▸ PROBLEM DETAILS
Set down, please, exactly the lines below that run from the line with "From S2P Require Export Turns." to the line with "Definition mturn (x", both lines included.

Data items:

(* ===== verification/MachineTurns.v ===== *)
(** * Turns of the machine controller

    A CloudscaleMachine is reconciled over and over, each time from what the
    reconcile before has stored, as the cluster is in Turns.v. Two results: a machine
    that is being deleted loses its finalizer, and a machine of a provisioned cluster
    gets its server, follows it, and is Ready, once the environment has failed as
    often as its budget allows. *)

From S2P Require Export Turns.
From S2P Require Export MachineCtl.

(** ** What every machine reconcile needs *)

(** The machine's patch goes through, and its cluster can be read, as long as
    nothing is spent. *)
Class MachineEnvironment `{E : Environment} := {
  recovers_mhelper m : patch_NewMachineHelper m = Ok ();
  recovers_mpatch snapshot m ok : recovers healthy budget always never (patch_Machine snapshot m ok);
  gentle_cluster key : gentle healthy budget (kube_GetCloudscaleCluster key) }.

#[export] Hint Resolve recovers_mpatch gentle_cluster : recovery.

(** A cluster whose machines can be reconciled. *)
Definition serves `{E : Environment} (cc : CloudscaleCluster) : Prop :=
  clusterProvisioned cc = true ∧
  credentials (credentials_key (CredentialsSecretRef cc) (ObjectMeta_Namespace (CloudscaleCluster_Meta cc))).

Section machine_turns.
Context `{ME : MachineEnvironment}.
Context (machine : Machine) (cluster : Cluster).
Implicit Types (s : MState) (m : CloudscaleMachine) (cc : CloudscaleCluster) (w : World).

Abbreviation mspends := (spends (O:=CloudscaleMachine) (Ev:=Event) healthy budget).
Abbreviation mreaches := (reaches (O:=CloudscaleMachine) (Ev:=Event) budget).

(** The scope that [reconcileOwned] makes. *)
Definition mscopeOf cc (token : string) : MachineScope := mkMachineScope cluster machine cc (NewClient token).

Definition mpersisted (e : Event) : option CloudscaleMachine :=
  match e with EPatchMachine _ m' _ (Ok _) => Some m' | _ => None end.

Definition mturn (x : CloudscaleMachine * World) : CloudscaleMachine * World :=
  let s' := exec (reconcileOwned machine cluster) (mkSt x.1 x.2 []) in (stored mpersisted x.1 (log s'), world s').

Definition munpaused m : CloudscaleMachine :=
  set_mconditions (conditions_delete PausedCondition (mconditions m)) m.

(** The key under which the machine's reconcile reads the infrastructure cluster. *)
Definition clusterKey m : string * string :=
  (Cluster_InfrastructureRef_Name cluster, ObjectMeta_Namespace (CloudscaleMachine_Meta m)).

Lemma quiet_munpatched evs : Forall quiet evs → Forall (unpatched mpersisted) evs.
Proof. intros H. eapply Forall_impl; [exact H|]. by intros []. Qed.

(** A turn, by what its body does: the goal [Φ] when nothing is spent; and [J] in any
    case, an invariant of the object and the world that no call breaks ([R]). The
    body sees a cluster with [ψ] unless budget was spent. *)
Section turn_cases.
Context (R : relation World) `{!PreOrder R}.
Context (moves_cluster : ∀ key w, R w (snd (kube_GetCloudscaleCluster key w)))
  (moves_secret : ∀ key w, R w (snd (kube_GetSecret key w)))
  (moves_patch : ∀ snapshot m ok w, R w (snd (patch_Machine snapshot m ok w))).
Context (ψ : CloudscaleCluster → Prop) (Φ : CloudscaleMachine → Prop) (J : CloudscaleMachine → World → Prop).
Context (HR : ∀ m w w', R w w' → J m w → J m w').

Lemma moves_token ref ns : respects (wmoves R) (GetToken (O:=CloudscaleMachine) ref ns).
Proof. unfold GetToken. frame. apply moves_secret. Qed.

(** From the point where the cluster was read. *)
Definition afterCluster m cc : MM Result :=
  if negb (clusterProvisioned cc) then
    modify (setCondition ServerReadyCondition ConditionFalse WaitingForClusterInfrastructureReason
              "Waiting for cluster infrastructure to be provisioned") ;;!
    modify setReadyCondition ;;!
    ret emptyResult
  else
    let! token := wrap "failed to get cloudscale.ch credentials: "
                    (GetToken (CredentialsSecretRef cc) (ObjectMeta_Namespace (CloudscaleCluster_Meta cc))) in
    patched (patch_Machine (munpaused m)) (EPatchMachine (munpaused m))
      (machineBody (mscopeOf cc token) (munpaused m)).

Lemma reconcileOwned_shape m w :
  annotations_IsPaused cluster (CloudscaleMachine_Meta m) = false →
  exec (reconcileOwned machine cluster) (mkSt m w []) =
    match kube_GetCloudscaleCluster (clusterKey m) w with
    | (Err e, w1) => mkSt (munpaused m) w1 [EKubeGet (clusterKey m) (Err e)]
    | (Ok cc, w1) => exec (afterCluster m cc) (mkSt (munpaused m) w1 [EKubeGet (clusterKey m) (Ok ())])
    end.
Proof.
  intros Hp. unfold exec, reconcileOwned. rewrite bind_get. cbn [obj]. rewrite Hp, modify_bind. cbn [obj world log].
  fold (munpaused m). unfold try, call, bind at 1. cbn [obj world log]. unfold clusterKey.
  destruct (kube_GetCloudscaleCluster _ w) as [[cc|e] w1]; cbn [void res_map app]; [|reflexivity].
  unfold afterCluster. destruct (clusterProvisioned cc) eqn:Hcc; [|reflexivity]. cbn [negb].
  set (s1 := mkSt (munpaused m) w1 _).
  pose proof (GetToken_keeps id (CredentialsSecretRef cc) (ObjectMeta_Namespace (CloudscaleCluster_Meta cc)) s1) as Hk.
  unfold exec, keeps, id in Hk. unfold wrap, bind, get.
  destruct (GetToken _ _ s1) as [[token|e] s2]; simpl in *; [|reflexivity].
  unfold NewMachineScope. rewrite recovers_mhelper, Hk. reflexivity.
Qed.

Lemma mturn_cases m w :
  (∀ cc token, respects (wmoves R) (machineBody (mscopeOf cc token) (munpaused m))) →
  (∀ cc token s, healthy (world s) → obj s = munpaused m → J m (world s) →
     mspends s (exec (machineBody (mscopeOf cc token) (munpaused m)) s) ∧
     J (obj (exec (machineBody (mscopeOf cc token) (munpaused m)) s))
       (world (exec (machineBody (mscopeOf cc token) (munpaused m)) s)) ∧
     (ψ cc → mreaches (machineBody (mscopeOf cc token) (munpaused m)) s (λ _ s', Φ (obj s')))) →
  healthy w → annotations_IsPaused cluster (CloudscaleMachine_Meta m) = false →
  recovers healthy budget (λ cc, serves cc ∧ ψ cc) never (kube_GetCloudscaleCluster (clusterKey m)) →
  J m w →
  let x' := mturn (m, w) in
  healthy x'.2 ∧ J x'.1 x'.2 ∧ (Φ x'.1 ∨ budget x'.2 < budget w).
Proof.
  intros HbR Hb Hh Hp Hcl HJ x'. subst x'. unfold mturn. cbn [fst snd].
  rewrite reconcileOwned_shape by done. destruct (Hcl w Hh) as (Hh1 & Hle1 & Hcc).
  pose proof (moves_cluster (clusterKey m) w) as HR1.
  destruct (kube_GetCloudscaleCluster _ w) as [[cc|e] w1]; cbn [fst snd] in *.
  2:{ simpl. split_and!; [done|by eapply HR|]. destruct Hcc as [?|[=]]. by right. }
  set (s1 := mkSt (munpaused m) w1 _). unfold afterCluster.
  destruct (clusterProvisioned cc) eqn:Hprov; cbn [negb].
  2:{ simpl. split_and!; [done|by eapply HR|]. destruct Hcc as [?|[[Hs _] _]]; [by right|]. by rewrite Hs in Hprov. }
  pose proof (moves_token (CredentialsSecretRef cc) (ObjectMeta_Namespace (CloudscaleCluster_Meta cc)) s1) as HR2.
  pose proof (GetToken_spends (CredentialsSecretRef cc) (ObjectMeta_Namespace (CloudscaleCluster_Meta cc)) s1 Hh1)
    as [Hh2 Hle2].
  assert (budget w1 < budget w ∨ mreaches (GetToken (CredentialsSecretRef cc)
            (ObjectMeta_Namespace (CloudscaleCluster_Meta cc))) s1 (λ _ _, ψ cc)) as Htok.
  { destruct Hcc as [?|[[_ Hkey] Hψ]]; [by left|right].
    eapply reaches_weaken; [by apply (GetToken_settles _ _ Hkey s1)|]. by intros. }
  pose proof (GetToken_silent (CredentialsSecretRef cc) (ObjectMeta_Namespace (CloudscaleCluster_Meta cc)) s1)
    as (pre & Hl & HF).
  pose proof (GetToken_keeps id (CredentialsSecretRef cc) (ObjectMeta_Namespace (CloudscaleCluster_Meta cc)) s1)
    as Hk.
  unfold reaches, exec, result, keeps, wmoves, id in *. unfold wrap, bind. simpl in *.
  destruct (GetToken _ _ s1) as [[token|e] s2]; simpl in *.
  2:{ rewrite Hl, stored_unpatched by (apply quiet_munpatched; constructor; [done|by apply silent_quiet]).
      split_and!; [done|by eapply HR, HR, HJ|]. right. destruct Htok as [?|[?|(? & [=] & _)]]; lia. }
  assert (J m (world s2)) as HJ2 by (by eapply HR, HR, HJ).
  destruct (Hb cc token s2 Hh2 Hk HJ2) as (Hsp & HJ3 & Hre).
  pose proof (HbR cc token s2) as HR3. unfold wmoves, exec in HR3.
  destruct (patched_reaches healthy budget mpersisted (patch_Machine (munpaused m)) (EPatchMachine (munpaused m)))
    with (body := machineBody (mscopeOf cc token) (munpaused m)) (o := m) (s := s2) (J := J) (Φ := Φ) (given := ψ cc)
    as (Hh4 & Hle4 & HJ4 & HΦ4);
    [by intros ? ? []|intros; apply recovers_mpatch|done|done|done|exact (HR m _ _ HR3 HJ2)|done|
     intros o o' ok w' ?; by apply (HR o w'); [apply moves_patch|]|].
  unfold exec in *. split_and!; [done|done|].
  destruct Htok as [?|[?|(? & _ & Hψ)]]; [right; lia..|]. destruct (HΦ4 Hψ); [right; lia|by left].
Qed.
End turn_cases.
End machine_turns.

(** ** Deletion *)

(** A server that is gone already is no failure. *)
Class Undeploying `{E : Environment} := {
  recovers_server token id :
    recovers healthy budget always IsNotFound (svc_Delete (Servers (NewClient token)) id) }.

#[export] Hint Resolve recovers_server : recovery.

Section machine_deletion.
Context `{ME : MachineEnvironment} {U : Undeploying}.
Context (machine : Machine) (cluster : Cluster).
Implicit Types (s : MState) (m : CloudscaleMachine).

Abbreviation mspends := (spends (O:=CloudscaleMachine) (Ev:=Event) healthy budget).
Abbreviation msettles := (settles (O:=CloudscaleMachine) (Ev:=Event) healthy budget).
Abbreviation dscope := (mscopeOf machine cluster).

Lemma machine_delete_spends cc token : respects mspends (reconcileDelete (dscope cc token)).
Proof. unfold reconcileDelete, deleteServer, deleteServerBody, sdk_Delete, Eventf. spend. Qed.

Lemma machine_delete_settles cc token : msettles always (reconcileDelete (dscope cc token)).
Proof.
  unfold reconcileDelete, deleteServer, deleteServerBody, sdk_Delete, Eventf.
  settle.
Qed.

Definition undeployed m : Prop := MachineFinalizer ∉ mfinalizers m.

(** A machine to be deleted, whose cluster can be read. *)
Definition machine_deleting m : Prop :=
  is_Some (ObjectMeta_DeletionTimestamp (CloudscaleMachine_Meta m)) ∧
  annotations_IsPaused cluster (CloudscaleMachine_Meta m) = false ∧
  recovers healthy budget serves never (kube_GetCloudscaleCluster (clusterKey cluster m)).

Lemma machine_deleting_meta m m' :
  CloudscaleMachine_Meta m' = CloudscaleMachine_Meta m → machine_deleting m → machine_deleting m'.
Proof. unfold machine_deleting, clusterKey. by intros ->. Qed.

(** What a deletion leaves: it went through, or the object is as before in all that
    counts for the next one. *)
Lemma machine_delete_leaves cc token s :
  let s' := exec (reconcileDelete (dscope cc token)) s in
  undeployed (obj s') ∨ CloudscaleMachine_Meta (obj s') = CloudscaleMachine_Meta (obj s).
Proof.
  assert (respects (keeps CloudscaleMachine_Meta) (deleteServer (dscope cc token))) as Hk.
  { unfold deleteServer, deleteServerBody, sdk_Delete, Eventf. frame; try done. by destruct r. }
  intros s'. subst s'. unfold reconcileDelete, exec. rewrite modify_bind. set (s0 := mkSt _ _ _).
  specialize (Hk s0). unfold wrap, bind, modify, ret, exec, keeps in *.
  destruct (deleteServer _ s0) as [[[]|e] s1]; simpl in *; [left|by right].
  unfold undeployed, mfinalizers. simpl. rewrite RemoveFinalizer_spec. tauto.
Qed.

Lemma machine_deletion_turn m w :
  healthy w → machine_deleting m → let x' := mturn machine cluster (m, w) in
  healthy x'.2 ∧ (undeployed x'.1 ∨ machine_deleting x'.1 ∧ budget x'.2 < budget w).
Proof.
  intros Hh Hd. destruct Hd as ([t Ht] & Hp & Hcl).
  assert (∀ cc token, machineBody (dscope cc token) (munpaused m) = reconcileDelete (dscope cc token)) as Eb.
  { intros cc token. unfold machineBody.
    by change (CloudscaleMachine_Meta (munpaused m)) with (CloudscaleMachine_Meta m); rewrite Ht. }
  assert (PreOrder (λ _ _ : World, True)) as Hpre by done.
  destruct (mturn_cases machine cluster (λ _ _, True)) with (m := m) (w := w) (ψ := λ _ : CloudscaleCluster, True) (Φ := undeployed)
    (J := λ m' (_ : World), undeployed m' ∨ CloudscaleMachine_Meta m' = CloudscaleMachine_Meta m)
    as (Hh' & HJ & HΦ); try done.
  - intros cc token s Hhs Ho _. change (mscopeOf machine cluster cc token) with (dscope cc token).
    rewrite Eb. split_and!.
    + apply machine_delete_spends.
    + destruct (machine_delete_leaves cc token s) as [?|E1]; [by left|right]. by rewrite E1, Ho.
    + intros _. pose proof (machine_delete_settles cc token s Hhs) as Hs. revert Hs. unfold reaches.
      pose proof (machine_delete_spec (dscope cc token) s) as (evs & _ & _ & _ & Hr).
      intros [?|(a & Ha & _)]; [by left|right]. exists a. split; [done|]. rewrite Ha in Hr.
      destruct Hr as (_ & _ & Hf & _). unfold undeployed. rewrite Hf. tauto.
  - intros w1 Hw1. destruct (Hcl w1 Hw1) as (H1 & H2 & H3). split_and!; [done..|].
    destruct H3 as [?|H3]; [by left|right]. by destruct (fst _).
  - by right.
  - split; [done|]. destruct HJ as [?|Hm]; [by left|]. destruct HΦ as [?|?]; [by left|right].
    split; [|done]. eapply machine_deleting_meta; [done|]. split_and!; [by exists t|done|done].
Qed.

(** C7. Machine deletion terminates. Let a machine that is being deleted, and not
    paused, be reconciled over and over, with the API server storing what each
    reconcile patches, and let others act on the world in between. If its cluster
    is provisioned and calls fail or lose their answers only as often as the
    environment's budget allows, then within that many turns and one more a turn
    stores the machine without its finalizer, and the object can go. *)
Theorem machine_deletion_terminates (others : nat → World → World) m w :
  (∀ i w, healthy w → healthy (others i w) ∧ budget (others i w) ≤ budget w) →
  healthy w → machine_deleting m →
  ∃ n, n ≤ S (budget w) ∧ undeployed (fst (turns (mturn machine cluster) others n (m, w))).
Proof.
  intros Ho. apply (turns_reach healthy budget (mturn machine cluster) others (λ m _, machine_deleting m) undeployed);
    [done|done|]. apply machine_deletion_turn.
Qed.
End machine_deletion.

▸ RESULT OF THE TASK
From S2P Require Export Turns.
From S2P Require Export MachineCtl.

(** ** What every machine reconcile needs *)

(** The machine's patch goes through, and its cluster can be read, as long as
    nothing is spent. *)
Class MachineEnvironment `{E : Environment} := {
  recovers_mhelper m : patch_NewMachineHelper m = Ok ();
  recovers_mpatch snapshot m ok : recovers healthy budget always never (patch_Machine snapshot m ok);
  gentle_cluster key : gentle healthy budget (kube_GetCloudscaleCluster key) }.

#[export] Hint Resolve recovers_mpatch gentle_cluster : recovery.

(** A cluster whose machines can be reconciled. *)
Definition serves `{E : Environment} (cc : CloudscaleCluster) : Prop :=
  clusterProvisioned cc = true ∧
  credentials (credentials_key (CredentialsSecretRef cc) (ObjectMeta_Namespace (CloudscaleCluster_Meta cc))).

Section machine_turns.
Context `{ME : MachineEnvironment}.
Context (machine : Machine) (cluster : Cluster).
Implicit Types (s : MState) (m : CloudscaleMachine) (cc : CloudscaleCluster) (w : World).

Abbreviation mspends := (spends (O:=CloudscaleMachine) (Ev:=Event) healthy budget).
Abbreviation mreaches := (reaches (O:=CloudscaleMachine) (Ev:=Event) budget).

(** The scope that [reconcileOwned] makes. *)
Definition mscopeOf cc (token : string) : MachineScope := mkMachineScope cluster machine cc (NewClient token).

Definition mpersisted (e : Event) : option CloudscaleMachine :=
  match e with EPatchMachine _ m' _ (Ok _) => Some m' | _ => None end.

Definition mturn (x : CloudscaleMachine * World) : CloudscaleMachine * World :=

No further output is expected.